**What is needed**
Print out each record, keeping it identical to the original.

┌────────

(** ** The text of an int, read as an expression *)

Lemma to_uint_normal (p : positive) :
  Decimal.unorm (Pos.to_uint p) = Pos.to_uint p.
Proof.
  rewrite <- (DecimalPos.Unsigned.to_of (Pos.to_uint p)).
  rewrite DecimalPos.Unsigned.of_to. reflexivity.
Qed.

(** The decimal digits of a positive number do not start with a zero. *)
Lemma to_uint_head (p : positive) :
  match Pos.to_uint p with
  | Decimal.Nil | Decimal.D0 _ => False
  | _ => True
  end.
Proof.
  assert (Hn := to_uint_normal p).
  assert (Hz := DecimalPos.Unsigned.to_uint_nonzero p).
  assert (Hnil := DecimalPos.Unsigned.to_uint_nonnil p).
  destruct (Pos.to_uint p) as [| u | | | | | | | | | ]; try exact I.
  - apply Hnil. reflexivity.
  - rewrite DecimalFacts.unorm_D0 in Hn.
    destruct (Decimal.uint_eq_dec u Decimal.Nil) as [-> | Hu].
    + apply Hz. reflexivity.
    + assert (H := DecimalFacts.nb_digits_unorm u Hu).
      rewrite Hn in H. cbn in H. lia.
Qed.

Lemma digits_uint (d : Decimal.uint) :
  forallb is_digit (list_ascii_of_string (NilEmpty.string_of_uint d)) = true.
Proof. induction d; cbn; try reflexivity; exact IHd. Qed.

└────────

**The completed task**
(** ** The text of an int, read as an expression *)

Lemma to_uint_normal (p : positive) :
  Decimal.unorm (Pos.to_uint p) = Pos.to_uint p.
Proof.
  rewrite <- (DecimalPos.Unsigned.to_of (Pos.to_uint p)).
  rewrite DecimalPos.Unsigned.of_to. reflexivity.
Qed.

(** The decimal digits of a positive number do not start with a zero. *)
Lemma to_uint_head (p : positive) :
  match Pos.to_uint p with
  | Decimal.Nil | Decimal.D0 _ => False
  | _ => True
  end.
Proof.
  assert (Hn := to_uint_normal p).
  assert (Hz := DecimalPos.Unsigned.to_uint_nonzero p).
  assert (Hnil := DecimalPos.Unsigned.to_uint_nonnil p).
  destruct (Pos.to_uint p) as [| u | | | | | | | | | ]; try exact I.
  - apply Hnil. reflexivity.
  - rewrite DecimalFacts.unorm_D0 in Hn.
    destruct (Decimal.uint_eq_dec u Decimal.Nil) as [-> | Hu].
    + apply Hz. reflexivity.
    + assert (H := DecimalFacts.nb_digits_unorm u Hu).
      rewrite Hn in H. cbn in H. lia.
Qed.

Lemma digits_uint (d : Decimal.uint) :
  forallb is_digit (list_ascii_of_string (NilEmpty.string_of_uint d)) = true.
Proof. induction d; cbn; try reflexivity; exact IHd. Qed.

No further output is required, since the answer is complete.